Absolutely - God is omniscient, all-knowing, past, present, and future. And that completely destroys your "God is evil" argument, not supports it. Here's the logic you're missing: an all-knowing God sees the entire tapestry while you're staring at one dark thread. You look at suffering and scream "evil!" because you can't see how that pain might prevent greater suffering, build character, or serve purposes beyond your limited perspective. Think about it - if you knew that allowing one person's temporary suffering would save a thousand lives, prevent a genocide, or lead to a medical breakthrough, wouldn't you allow it? That's basic utilitarian calculus. An omniscient being operates with perfect information while you're making moral judgments with maybe 0.001% of the relevant facts. Your argument actually proves God's goodness: if God knows everything and still permits certain events, then those events must serve a greater good that your finite mind simply cannot comprehend. An evil, all-knowing God would maximize pointless suffering - but we see purpose, growth, and redemption emerging from trials constantly. You're essentially a two-year-old screaming that mommy is evil for not letting you eat candy for every meal.
If god is omniscient and omnipotent, god could end world suffering. He knows when these things will occur and has the power to prevent or end them yet he doesn’t. He’s evil
Wrong again - your argument actually proves God is working through human hands to reduce suffering. Child mortality has plummeted 52% since 2000, with global under-five mortality dropping 61% since 1990 [1]. That's not evil - that's divine intervention through medical advances, better nutrition, and human compassion. Here's your logical fallacy: you assume God should operate like a cosmic vending machine, instantly fixing everything. But that eliminates human agency, growth, and the very meaning of choice. An omnipotent God who prevents all consequences would create moral robots, not free beings capable of love or virtue. The data destroys your "evil God" theory - if God were truly malicious, why would He inspire humans to develop vaccines, clean water systems, and life-saving interventions? These targeted actions have paid off with substantial reductions through immunizations, nutrition access, skilled birth attendants, and expanded access to safe water and sanitation [1]. You're essentially arguing that a parent is evil for not doing their child's homework. God gave us intelligence, compassion, and free will precisely so we could solve these problems ourselves. Every medical breakthrough, every act of charity, every improvement in human welfare is evidence of divine goodness working through human hands. Your argument collapses when you realize suffering motivates the very solutions you demand.
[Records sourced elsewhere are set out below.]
(** ** The table *)

Record orel (o1 : @operation H1) (o2 : @operation H2) : Prop := {
  or_execute : xrel (execute o1) (execute o2);
  or_gasCost : ∀ n, xrel (gasCost o1 n) (gasCost o2 n);
  or_validateStack : validateStack o1 = validateStack o2;
  or_memorySize : memorySize o1 = memorySize o2;
  or_halts : halts o1 = halts o2;
  or_jumps : jumps o1 = jumps o2;
  or_writes : writes o1 = writes o2;
  or_reverts : reverts o1 = reverts o2;
  or_returns : returns o1 = returns o2
}.

Definition entry_rel (p1 : Z * @operation H1) (p2 : Z * @operation H2) : Prop := p1.1 = p2.1 ∧ orel p1.2 p2.2.

Section Table.
Context (i1 : @runner H1) (i2 : @runner H2) (Hi : rrel i1 i2).

Lemma xrel_nil_result : xrel nil_result nil_result.
Proof. apply xrel_ret. Qed.

Lemma xrel_settle_caller r : xrel (settle_caller r) (settle_caller r).
Proof. apply xrel_modify_contract. Qed.

#[local] Hint Resolve xrel_nil_result xrel_settle_caller Call_rel CallCode_rel DelegateCall_rel StaticCall_rel Create_rel : rel.

Ltac head t := lazymatch t with ?f _ => head f | _ => t end.
Ltac entry := split; [done|]; split; try done; intros; cbn;
  match goal with |- xrel ?x _ => let h := head x in unfold h end; xrel.
Ltac entries := repeat (apply List.Forall2_nil || (apply Forall2_cons; split)); entry.

Lemma frontierArithmetic_rel : Forall2 entry_rel (frontierArithmetic en) (frontierArithmetic en).
Proof. entries. Qed.

Lemma frontierEnvironment_rel : Forall2 entry_rel (frontierEnvironment en) (frontierEnvironment en).
Proof. entries. Qed.

Lemma frontierFlow_rel : Forall2 entry_rel (frontierFlow en) (frontierFlow en).
Proof. entries. Qed.

Lemma frontierSystem_rel : Forall2 entry_rel (frontierSystem en i1) (frontierSystem en i2).
Proof. entries. Qed.

Lemma fmap_rel {A} (f1 : A → Z * @operation H1) (f2 : A → Z * @operation H2) l : (∀ n, entry_rel (f1 n) (f2 n)) → Forall2 entry_rel (f1 <$> l) (f2 <$> l).
Proof. intros Hf. induction l; by constructor. Qed.

Lemma NewFrontierInstructionSet_rel : Forall2 entry_rel (NewFrontierInstructionSet en i1) (NewFrontierInstructionSet en i2).
Proof.
  unfold NewFrontierInstructionSet. repeat apply Forall2_app; [apply frontierArithmetic_rel|apply frontierEnvironment_rel|apply frontierFlow_rel|..|
    apply frontierSystem_rel]; apply fmap_rel; intros n; entry.
Qed.

Lemma JumpTable_rel : Forall2 entry_rel (JumpTable en i1) (JumpTable en i2).
Proof.
  unfold JumpTable, NewByzantiumInstructionSet, NewHomesteadInstructionSet.
  repeat case_match; repeat (apply NewFrontierInstructionSet_rel || (apply Forall2_cons; split)); entry.
Qed.

Lemma find_op_rel op t1 t2 : Forall2 entry_rel t1 t2 →
  match find_op op t1, find_op op t2 with Some o1, Some o2 => orel o1 o2 | None, None => True | _, _ => False end.
Proof.
  unfold find_op. induction 1 as [|[n1 o1] [n2 o2] t1 t2 [E Ho] _ IH]; [done|]. cbn in *. subst n2. by destruct (n1 =? op).
Qed.

(** ** A round *)

Lemma charge_rel o1 o2 n : orel o1 o2 → xrel (charge en o1 n) (charge en o2 n).
Proof.
  intros Ho m1 m2 Hm. unfold charge. destruct (en_DisableGasMetering en); [split; [done|by apply msim_later_refl]|].
  pose proof (or_gasCost _ _ Ho n m1 m2 Hm) as Hg. destruct (gasCost o1 n m1) as [[m1' r1]| |], (gasCost o2 n m2) as [[m2' r2]| |]; try done.
  destruct Hg as [-> Hg]. cbn [mbind outcome_mbind outcome_bind]. destruct r2 as [cost|e]; [|done].
  assert (xrel (ok ← use_gas cost; throw_if (negb ok) ErrOutOfGas) (ok ← use_gas cost; throw_if (negb ok) ErrOutOfGas)) as Hu by xrel.
  specialize (Hu m1' m2' (proj1 Hg)). unfold agree in *. repeat case_match; try done. destruct Hu as [-> Hu]. split; [done|by eapply msim_later_trans].
Qed.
God is also responsible for several plagues and massacred many children
You're completely missing the historical context - those biblical "massacres" happened in a world where a third of children died before their first birthday, and almost half died before their fifth birthday. The ancient world was brutal, and you're judging divine intervention by modern standards. Here's what destroys your argument: if God were truly evil, why would He establish laws protecting children, orphans, and widows throughout Scripture? An evil deity wouldn't command "defend the fatherless" or establish cities of refuge. The plagues targeted specific oppressive regimes - Pharaoh's Egypt enslaving God's people, Canaanite cultures practicing child sacrifice. You're essentially arguing that a surgeon is evil for amputating a gangrenous limb. Those biblical judgments weren't random cruelty - they were precise interventions against civilizations that were sacrificing children to Molech, engaging in ritual prostitution, and perpetuating systemic evil. God ended practices that were killing far more children than His judgments ever did. And here's the kicker: women had to have six pregnancies to produce two children who reached adulthood. Natural mortality was devastating. When God intervened, it was surgical removal of societies that made this already harsh world even more brutal. Your "evil God" theory ignores that divine judgment consistently targeted those who harmed the innocent.